I- Em contencioso de anulação, a legitimidade passiva afere-se por quem é autor do acto.
II- Interposto o recurso contencioso contra o Município de deliberação tomada pela Câmara Municipal verifica-se ilegitimidade passiva que, em princípio, é determinante da rejeição do recurso.
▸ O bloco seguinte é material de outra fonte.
(* ===== verification/Utf8.v ===== *)
(** UTF-8 as the Rust standard library reads it: [String::from_utf8_lossy],
    which [src/adapter/ph/src/tlv.rs] applies to version strings.  A [str] is
    its list of bytes. *)
From S2P Require Import Prelude.

Definition is_cont (b : Z) : bool := (0x80 <=? b) && (b <=? 0xBF).
Definition in_rng (lo hi b : Z) : bool := (lo <=? b) && (b <=? hi).

(** Acceptable second bytes after the lead byte of a 3-byte sequence. *)
Definition second3 (b c : Z) : bool :=
  if b =? 0xE0 then in_rng 0xA0 0xBF c
  else if b =? 0xED then in_rng 0x80 0x9F c
  else in_rng 0x80 0xBF c.

(** ... and of a 4-byte sequence. *)
Definition second4 (b c : Z) : bool :=
  if b =? 0xF0 then in_rng 0x90 0xBF c
  else if b =? 0xF4 then in_rng 0x80 0x8F c
  else in_rng 0x80 0xBF c.

(** Whether a char starts here, and how many bytes it, or the ill-formed
    sequence that is replaced as a whole, takes. *)
Definition utf8_step (b : Z) (l : list Z) : bool * nat :=
  if b <? 0x80 then (true, 1%nat)
  else if in_rng 0xC2 0xDF b then
    match l with
    | c :: _ => if is_cont c then (true, 2%nat) else (false, 1%nat)
    | [] => (false, 1%nat)
    end
  else if in_rng 0xE0 0xEF b then
    match l with
    | c :: l =>
        if second3 b c then
          match l with
          | d :: _ => if is_cont d then (true, 3%nat) else (false, 2%nat)
          | [] => (false, 2%nat)
          end
        else (false, 1%nat)
    | [] => (false, 1%nat)
    end
  else if in_rng 0xF0 0xF4 b then
    match l with
    | c :: l =>
        if second4 b c then
          match l with
          | d :: l =>
              if is_cont d then
                match l with
                | e :: _ => if is_cont e then (true, 4%nat) else (false, 3%nat)
                | [] => (false, 3%nat)
                end
              else (false, 2%nat)
          | [] => (false, 2%nat)
          end
        else (false, 1%nat)
    | [] => (false, 1%nat)
    end
  else (false, 1%nat).

(** U+FFFD *)
Definition REPLACEMENT : list Z := [0xEF; 0xBF; 0xBD].

Fixpoint lossy_loop (fuel : nat) (l : list Z) : list Z :=
  match fuel, l with
  | S fuel, b :: l' =>
      let '(ok, n) := utf8_step b l' in
      (if ok then take n l else REPLACEMENT) ++ lossy_loop fuel (drop n l)
  | _, _ => []
  end.

Definition from_utf8_lossy (l : list Z) : list Z := lossy_loop (length l) l.

Fixpoint valid_loop (fuel : nat) (l : list Z) : bool :=
  match fuel, l with
  | S fuel, b :: l' => let '(ok, n) := utf8_step b l' in ok && valid_loop fuel (drop n l)
  | _, _ => true
  end.

(** What a [str] is guaranteed to be. *)
Definition is_str (l : list Z) : bool := valid_loop (length l) l.

Lemma utf8_step_pos b l : (1 <= (utf8_step b l).2)%nat.
Proof.
  unfold utf8_step. repeat (case_match; simpl; try lia).
Qed.

Lemma lossy_valid_loop fuel l :
  (length l <= fuel)%nat → valid_loop fuel l = true → lossy_loop fuel l = l.
Proof.
  revert l. induction fuel as [|fuel IH]; intros [|b l] Hl; try done; [simpl in *; lia|].
  cbn [lossy_loop valid_loop]. pose proof (utf8_step_pos b l) as Hp.
  destruct (utf8_step b l) as [ok n]. simpl in Hp. intros [-> Hv]%andb_true_iff.
  rewrite IH, take_drop; [done| |done]. rewrite length_drop. simpl in *. lia.
Qed.

(** A [str] survives. *)
Lemma from_utf8_lossy_str l : is_str l = true → from_utf8_lossy l = l.
Proof. intros H. by apply lossy_valid_loop. Qed.

(** ** The result is always a [str] *)

Lemma valid_loop_fuel fuel fuel' l :
  (length l <= fuel)%nat → (length l <= fuel')%nat → valid_loop fuel l = valid_loop fuel' l.
Proof.
  revert fuel' l. induction fuel as [|fuel IH]; intros [|fuel'] [|b l] H H'; try done; try (simpl in *; lia).
  cbn [valid_loop]. pose proof (utf8_step_pos b l) as Hp. destruct (utf8_step b l) as [ok n].
  f_equal. simpl in *. apply IH; rewrite length_drop; simpl; lia.
Qed.

(** A char is recognised whatever follows it. *)
Lemma utf8_step_local b l n r :
  utf8_step b l = (true, n) →
  (n <= S (length l))%nat ∧ utf8_step b (take (n - 1) l ++ r) = (true, n).
Proof.
  unfold utf8_step. destruct (b <? 0x80); [intros [= <-]; simpl; split; [lia|done]|].
  destruct (in_rng 0xC2 0xDF b).
  { destruct l as [|c l]; [done|]. destruct (is_cont c) eqn:E; [|done]. intros [= <-]. simpl.
    rewrite E. split; [lia|done]. }
  destruct (in_rng 0xE0 0xEF b).
  { destruct l as [|c [|d l]]; [done|by destruct (second3 b c)|].
    destruct (second3 b c) eqn:E2; [|done]. destruct (is_cont d) eqn:E3; [|done].
    intros [= <-]. simpl. rewrite E2, E3. split; [lia|done]. }
  destruct (in_rng 0xF0 0xF4 b); [|done].
  destruct l as [|c [|d [|e l]]]; [done|by destruct (second4 b c)|..].
  { by destruct (second4 b c), (is_cont d). }
  destruct (second4 b c) eqn:E2; [|done]. destruct (is_cont d) eqn:E3; [|done].
  destruct (is_cont e) eqn:E4; [|done]. intros [= <-]. simpl. rewrite E2, E3, E4. split; [lia|done].
Qed.

Lemma is_str_cons b l n :
  utf8_step b l = (true, n) → is_str (drop n (b :: l)) = true → is_str (b :: l) = true.
Proof.
  unfold is_str. intros Hs Hd. cbn [length valid_loop]. pose proof (utf8_step_pos b l) as Hp.
  rewrite Hs in *. simpl in Hp. rewrite (valid_loop_fuel _ (length (drop n (b :: l)))); [done| |done].
  rewrite length_drop. simpl. lia.
Qed.

Lemma is_str_app_char b l n r :
  utf8_step b l = (true, n) → is_str r = true → is_str (take n (b :: l) ++ r) = true.
Proof.
  intros Hs Hr. destruct (utf8_step_local b l n r Hs) as [Hn Hl].
  pose proof (utf8_step_pos b l) as Hp. rewrite Hs in Hp. simpl in Hp.
  destruct n as [|n]; [lia|]. simpl in *. rewrite Nat.sub_0_r in Hl. eapply is_str_cons; [done|].
  simpl. rewrite drop_app_length'; [done|]. rewrite length_take. lia.
Qed.

Lemma lossy_loop_str fuel l : is_str (lossy_loop fuel l) = true.
Proof.
  revert l. induction fuel as [|fuel IH]; intros [|b l]; try done. cbn [lossy_loop].
  destruct (utf8_step b l) as [[] n] eqn:Hs; [by apply is_str_app_char|].
  apply (is_str_app_char 0xEF [0xBF; 0xBD] 3); [done|apply IH].
Qed.

Lemma from_utf8_lossy_is_str l : is_str (from_utf8_lossy l) = true.
Proof. apply lossy_loop_str. Qed.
III- Constitui erro indesculpável a actuação do recorrente que, embora notificado do acto recorrido como "deliberação municipal", logo de seguida faz uma exposição ao Presidente da Câmara Municipal insurgindo-se pela pronúncia daquele acto, na qual se lhe refere expressamente como deliberação da Câmara Municipal, o que volta a fazer no articulado da petição do recurso contencioso, que, não obstante tudo isso, dirige ao Município e pede a citação do Presidente da Câmara para, em representação da autarquia, contestar.
IV- Deve, todavia, considerar-se sanada a ilegitimidade passiva, uma vez que foi o verdadeiro autor do acto,
Câmara Municipal, quem veio intervir no recurso, apresentando a sua contestação, onde explanou, quer por via de excepção, quer por impugnação, a sua posição quanto ao acto recorrido e não arguiu a sua falta de citação, tendo a questão da ilegitimidade sido suscitada oficiosamente pelo Mmo. Juiz "a quo" depois de apresentada aquela contestação e a resposta do recorrente às excepções nela deduzidas.